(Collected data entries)
========================================================================

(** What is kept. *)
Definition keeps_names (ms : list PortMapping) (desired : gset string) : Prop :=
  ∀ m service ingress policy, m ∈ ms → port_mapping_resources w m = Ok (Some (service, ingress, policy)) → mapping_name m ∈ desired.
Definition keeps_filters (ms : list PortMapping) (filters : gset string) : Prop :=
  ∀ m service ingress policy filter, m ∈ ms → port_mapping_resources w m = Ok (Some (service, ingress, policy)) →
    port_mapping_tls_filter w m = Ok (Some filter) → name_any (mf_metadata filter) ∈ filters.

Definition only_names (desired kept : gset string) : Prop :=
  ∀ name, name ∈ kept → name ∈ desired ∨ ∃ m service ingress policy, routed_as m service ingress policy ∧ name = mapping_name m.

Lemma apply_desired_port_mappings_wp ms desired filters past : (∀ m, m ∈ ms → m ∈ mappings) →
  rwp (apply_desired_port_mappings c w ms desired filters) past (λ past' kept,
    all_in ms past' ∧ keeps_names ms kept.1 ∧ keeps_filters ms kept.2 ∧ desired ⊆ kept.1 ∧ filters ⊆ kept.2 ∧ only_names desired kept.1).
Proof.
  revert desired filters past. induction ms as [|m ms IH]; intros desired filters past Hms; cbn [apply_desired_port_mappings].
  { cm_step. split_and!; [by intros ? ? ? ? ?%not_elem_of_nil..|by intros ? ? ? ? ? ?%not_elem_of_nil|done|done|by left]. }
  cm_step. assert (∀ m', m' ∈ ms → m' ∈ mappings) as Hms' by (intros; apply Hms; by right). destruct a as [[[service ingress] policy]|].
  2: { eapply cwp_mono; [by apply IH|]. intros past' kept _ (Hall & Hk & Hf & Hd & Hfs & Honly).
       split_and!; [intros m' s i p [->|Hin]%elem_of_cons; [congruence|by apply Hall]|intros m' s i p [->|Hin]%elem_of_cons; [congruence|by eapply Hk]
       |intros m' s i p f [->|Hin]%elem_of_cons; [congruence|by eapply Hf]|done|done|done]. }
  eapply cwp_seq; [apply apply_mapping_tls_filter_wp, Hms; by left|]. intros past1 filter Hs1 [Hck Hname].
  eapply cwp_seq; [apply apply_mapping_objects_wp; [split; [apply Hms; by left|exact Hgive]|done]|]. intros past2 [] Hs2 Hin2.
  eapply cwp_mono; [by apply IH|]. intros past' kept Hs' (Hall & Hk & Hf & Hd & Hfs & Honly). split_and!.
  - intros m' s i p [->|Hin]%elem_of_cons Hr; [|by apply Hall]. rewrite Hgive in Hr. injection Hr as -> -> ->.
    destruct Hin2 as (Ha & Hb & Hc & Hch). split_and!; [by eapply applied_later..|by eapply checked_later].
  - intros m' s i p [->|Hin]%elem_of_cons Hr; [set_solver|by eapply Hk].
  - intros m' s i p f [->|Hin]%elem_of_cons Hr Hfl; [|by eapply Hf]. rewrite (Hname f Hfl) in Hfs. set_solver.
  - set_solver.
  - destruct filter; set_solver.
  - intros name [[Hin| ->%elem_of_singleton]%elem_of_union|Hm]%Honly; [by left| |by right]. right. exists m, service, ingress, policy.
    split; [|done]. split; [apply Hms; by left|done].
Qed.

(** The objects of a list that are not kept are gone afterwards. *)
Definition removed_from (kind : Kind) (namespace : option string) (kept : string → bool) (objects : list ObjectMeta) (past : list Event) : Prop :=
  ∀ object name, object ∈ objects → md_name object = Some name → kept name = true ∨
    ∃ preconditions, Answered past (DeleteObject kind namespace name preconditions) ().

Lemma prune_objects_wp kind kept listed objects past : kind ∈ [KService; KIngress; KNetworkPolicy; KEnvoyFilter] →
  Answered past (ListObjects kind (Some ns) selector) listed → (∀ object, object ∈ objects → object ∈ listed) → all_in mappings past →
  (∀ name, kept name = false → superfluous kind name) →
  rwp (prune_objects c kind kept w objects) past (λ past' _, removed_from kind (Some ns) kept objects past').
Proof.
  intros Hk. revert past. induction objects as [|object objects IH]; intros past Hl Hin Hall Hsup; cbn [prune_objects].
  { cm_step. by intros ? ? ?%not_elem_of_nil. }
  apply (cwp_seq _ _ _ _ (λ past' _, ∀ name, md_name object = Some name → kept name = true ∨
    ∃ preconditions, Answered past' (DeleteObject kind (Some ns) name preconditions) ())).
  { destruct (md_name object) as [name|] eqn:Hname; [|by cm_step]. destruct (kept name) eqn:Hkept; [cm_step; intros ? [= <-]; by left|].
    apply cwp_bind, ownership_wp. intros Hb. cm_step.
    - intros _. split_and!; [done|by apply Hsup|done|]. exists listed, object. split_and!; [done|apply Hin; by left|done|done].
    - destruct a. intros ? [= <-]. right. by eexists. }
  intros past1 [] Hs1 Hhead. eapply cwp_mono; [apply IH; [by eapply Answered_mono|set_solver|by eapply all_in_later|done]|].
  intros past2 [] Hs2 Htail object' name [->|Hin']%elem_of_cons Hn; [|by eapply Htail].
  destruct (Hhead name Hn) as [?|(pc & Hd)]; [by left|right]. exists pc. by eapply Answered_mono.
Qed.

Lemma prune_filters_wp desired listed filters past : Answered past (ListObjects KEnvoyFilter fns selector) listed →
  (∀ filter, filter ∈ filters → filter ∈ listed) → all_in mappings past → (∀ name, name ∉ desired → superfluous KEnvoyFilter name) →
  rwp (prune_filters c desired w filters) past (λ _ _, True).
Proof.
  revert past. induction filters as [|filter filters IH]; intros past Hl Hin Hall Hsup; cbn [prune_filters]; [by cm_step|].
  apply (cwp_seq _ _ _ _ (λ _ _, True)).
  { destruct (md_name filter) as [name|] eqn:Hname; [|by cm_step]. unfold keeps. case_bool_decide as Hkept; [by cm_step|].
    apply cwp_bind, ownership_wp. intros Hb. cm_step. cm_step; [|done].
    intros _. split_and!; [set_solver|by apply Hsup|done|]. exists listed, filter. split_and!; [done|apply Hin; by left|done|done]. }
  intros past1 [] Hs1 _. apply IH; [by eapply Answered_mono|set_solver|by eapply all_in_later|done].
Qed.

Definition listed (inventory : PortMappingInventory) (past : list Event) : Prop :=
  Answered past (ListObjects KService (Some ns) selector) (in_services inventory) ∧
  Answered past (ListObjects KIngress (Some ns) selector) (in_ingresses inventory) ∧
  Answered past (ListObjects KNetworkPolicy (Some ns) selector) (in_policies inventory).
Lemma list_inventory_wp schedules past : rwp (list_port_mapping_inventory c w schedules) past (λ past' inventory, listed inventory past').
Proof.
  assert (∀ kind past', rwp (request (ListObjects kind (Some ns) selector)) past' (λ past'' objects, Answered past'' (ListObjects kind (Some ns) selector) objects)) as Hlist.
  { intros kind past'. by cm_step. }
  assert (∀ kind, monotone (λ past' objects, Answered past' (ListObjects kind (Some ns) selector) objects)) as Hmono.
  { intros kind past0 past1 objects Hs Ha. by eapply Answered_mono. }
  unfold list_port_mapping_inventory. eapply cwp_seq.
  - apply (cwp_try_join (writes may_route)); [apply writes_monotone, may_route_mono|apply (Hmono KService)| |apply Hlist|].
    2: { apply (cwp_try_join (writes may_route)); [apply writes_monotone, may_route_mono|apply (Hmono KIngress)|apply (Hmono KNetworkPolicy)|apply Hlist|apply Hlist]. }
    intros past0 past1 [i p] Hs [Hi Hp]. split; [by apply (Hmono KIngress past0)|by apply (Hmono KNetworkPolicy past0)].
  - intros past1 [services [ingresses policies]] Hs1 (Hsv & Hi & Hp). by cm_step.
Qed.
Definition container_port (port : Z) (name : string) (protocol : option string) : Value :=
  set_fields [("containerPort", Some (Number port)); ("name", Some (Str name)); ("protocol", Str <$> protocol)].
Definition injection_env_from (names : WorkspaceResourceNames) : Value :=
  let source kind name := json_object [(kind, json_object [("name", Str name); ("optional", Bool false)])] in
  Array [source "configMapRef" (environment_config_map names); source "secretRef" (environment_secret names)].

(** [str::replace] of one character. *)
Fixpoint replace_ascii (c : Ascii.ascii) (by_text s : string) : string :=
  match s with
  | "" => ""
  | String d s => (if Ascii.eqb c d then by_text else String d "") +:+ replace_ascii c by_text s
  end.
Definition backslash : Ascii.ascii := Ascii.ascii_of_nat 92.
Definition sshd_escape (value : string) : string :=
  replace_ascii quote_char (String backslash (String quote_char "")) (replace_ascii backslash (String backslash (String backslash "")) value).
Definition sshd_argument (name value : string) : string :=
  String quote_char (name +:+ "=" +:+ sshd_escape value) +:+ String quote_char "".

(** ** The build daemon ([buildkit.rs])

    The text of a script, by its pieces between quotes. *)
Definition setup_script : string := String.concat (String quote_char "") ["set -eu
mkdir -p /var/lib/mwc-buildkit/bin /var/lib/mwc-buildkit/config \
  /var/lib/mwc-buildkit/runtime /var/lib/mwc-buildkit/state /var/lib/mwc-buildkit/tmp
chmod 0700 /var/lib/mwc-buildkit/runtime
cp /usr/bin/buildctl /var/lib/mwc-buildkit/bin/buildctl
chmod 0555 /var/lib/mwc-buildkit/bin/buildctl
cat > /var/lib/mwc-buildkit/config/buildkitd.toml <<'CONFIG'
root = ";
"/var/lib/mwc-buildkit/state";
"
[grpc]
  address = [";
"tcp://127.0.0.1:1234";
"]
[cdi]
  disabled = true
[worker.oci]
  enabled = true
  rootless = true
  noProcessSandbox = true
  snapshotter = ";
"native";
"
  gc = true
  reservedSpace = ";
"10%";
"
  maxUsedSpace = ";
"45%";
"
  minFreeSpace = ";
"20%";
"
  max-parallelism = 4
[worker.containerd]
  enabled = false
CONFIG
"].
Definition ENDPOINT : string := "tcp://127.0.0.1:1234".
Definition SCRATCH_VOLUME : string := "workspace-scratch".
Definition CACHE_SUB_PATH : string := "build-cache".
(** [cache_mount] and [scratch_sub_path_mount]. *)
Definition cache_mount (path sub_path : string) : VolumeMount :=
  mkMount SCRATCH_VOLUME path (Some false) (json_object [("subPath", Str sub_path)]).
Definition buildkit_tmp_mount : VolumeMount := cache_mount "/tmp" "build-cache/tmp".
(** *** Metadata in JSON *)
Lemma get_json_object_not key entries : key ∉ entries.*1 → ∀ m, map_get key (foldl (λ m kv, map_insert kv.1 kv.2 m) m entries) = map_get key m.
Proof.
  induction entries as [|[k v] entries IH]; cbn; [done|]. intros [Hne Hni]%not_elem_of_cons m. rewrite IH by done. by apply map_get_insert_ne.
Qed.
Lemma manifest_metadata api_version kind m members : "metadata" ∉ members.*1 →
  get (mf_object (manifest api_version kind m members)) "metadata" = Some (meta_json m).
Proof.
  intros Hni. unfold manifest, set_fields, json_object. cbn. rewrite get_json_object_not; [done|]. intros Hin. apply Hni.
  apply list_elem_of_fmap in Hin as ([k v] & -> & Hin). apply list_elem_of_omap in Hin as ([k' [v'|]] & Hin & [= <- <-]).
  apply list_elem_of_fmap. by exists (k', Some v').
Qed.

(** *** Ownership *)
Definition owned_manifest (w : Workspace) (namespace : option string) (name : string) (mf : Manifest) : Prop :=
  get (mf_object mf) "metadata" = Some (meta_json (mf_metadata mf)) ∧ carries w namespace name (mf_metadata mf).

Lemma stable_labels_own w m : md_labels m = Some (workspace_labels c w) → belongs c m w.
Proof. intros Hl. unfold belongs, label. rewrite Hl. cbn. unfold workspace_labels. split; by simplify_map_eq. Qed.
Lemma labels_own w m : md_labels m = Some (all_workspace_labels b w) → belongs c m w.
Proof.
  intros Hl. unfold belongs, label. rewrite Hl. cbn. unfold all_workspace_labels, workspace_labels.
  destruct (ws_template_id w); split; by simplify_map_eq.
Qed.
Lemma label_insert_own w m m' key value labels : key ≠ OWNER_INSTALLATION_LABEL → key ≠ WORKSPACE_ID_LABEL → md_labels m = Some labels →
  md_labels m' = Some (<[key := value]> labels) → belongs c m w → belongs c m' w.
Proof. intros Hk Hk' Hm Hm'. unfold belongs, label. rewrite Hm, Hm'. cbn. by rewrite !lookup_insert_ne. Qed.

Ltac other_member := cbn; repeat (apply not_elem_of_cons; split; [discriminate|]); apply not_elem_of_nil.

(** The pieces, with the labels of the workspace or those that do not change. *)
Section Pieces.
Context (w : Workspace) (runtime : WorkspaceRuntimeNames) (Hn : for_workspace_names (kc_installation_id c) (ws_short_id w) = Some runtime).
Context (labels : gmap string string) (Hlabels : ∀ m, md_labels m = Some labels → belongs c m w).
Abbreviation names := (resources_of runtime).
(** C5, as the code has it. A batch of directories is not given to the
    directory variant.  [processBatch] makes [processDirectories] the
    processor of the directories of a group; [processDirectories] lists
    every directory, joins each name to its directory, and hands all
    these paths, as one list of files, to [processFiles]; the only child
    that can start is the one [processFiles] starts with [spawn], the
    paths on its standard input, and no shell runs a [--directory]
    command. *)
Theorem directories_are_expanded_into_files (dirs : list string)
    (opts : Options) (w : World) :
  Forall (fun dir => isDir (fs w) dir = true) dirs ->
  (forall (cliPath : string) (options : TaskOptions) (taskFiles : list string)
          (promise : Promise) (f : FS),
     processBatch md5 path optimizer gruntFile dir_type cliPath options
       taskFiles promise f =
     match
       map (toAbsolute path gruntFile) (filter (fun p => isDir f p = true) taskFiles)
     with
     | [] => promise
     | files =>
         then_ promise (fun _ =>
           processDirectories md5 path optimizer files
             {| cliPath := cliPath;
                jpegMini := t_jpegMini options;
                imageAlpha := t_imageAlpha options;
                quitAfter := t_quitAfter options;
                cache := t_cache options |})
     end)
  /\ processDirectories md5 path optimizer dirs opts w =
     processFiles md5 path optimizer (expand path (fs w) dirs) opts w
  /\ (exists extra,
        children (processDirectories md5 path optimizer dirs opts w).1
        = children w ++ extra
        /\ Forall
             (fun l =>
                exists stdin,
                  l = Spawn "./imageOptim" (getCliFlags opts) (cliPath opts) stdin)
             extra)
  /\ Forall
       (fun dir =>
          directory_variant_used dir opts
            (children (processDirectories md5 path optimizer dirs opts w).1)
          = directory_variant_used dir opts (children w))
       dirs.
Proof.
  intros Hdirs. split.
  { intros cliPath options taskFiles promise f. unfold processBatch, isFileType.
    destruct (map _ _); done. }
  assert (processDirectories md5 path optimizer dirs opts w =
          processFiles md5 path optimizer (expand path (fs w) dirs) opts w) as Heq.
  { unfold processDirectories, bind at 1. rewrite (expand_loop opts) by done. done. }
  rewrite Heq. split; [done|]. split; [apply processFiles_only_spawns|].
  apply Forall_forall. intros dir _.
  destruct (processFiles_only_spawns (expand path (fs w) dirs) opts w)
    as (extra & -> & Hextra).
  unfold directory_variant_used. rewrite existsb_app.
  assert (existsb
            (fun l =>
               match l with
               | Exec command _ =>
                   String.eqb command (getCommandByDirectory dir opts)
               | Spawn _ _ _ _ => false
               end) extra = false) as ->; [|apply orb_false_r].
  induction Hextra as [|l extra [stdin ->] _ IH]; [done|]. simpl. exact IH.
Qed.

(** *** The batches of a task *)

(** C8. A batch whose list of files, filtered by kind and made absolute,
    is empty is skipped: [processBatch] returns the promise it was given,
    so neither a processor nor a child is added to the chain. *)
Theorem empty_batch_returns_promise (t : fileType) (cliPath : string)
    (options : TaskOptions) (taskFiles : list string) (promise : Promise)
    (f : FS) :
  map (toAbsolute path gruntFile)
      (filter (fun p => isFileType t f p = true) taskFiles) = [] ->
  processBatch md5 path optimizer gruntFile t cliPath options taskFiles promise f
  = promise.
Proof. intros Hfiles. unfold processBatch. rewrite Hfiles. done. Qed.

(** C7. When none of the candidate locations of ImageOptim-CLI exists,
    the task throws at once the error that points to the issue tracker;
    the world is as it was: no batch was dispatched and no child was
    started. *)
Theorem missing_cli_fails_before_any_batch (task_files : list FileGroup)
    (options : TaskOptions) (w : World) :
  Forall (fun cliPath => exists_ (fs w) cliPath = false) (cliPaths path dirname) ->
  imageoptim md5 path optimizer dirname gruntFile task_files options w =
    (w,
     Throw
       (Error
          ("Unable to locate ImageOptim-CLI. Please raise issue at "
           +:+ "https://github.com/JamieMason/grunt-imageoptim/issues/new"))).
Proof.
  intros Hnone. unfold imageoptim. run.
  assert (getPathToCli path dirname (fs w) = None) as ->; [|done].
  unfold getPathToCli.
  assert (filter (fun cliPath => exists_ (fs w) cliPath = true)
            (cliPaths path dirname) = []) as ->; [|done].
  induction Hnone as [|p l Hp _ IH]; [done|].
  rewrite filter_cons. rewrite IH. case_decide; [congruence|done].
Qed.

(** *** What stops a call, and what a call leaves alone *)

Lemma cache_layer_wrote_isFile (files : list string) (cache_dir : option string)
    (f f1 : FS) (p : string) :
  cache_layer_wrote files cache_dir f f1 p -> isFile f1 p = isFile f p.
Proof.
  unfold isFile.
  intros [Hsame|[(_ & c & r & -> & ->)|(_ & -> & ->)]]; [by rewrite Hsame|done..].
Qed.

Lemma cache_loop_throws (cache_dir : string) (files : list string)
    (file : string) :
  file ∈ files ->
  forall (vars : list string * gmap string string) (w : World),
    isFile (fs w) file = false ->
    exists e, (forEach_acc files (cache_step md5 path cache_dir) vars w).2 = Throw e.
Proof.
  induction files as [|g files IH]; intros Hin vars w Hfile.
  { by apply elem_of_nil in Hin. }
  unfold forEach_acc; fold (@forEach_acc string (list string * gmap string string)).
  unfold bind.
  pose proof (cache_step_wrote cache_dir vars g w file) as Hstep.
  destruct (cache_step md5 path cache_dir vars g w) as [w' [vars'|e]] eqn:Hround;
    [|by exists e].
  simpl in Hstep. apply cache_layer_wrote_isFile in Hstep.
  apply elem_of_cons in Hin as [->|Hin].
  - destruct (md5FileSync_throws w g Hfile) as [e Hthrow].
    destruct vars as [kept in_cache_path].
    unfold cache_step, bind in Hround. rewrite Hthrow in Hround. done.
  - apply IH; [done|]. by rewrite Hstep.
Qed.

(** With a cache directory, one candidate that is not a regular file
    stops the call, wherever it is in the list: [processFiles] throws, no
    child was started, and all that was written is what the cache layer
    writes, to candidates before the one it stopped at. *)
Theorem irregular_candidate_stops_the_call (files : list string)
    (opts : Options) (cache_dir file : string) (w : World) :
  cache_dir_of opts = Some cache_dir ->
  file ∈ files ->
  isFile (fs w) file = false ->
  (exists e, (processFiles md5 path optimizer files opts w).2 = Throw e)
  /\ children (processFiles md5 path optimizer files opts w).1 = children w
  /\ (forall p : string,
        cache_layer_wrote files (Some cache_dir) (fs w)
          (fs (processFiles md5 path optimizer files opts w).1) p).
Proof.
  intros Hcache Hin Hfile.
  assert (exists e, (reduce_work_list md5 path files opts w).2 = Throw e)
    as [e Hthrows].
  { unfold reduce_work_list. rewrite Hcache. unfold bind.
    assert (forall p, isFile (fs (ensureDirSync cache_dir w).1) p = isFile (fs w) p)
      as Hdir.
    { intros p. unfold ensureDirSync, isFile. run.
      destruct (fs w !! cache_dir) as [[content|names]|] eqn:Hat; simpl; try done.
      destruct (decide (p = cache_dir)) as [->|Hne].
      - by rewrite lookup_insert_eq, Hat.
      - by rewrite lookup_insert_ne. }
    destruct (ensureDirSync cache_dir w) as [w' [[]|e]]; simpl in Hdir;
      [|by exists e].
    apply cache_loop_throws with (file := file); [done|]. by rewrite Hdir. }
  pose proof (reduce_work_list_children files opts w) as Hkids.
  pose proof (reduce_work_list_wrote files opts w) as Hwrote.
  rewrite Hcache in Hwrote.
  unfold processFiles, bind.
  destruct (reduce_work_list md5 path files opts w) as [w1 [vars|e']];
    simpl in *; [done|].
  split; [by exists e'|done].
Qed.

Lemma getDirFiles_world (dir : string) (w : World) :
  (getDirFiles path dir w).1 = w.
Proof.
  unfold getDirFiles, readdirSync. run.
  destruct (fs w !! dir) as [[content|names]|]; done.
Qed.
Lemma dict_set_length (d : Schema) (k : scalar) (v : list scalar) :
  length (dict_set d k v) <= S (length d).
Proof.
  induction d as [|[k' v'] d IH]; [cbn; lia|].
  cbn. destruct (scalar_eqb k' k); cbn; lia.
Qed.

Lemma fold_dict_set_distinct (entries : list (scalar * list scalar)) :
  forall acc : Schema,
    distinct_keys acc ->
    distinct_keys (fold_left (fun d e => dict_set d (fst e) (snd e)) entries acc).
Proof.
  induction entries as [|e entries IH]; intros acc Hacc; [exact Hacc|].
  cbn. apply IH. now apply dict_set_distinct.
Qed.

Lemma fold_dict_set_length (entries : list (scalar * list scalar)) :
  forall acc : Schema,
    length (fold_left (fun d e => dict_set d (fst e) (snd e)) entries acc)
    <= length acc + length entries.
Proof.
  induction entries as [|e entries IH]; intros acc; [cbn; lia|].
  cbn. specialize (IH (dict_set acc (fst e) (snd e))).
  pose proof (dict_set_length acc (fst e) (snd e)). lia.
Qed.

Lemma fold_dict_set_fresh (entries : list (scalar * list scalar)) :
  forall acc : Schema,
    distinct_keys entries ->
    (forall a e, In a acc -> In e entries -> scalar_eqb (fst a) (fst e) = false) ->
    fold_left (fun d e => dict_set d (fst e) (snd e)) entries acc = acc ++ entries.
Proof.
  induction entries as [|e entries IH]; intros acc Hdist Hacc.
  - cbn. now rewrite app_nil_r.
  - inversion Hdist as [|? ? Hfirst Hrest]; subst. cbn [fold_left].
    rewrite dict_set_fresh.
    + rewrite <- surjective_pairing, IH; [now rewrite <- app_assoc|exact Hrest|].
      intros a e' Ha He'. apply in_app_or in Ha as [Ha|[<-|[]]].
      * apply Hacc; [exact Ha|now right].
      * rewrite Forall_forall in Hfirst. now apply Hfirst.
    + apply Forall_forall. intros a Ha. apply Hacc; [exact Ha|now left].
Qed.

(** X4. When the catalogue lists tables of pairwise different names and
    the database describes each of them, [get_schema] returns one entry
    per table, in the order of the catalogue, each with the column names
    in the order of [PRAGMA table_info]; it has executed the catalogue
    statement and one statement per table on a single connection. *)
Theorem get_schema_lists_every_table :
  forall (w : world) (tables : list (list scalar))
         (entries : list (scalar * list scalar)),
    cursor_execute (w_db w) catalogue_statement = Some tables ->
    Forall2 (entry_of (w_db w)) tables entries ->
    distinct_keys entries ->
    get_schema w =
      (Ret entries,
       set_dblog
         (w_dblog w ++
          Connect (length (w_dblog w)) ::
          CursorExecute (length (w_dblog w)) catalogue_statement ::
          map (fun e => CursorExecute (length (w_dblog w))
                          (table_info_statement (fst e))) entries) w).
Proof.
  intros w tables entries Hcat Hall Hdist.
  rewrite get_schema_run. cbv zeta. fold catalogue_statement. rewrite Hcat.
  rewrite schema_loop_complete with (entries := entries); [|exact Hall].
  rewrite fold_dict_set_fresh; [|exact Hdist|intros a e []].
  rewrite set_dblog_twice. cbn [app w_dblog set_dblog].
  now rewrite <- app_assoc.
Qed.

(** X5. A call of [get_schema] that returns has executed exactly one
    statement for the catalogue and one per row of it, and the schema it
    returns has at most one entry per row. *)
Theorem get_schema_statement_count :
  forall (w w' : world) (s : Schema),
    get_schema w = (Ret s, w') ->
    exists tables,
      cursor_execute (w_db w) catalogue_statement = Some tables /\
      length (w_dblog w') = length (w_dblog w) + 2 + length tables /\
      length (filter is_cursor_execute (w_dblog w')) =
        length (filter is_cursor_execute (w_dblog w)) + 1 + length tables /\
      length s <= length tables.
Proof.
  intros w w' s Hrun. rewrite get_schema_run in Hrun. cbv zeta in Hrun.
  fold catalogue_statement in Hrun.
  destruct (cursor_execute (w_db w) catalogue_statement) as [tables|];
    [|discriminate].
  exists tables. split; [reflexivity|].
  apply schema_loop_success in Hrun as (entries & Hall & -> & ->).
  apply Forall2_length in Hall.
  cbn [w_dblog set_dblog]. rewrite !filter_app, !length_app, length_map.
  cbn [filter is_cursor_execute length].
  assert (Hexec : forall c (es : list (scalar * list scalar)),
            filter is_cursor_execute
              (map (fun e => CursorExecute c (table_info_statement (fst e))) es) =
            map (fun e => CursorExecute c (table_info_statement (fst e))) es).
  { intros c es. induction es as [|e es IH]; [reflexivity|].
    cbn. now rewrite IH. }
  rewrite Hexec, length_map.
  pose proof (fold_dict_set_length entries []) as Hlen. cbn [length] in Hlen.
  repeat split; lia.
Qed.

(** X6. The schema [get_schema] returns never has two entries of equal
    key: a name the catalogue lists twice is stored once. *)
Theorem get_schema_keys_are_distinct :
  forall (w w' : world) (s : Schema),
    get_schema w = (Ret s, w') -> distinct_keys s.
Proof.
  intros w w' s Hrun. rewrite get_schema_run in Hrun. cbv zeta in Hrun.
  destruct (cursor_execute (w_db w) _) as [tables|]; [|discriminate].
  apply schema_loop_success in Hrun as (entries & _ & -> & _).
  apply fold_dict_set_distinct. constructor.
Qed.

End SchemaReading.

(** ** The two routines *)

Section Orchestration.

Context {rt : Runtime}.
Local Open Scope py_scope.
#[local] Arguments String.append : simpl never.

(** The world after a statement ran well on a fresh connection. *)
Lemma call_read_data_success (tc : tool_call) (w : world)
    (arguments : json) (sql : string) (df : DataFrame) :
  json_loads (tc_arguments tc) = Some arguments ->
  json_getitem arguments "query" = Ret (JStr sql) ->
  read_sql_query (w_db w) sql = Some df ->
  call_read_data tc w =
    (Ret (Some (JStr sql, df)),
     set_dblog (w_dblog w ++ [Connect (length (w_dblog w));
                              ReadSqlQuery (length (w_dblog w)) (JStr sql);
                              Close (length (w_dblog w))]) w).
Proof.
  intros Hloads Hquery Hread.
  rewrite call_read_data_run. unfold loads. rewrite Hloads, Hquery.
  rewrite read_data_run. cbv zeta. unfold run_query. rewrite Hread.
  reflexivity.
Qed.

========================================================================

TRY IT ▸ All lines in the records above that contain "extra" are to be reported.

RESPONSE TO THIS TASK ▸
  /\ (exists extra,
        = children w ++ extra
             extra)
    as (extra & -> & Hextra).
               end) extra = false) as ->; [|apply orb_false_r].
  induction Hextra as [|l extra [stdin ->] _ IH]; [done|]. simpl. exact IH.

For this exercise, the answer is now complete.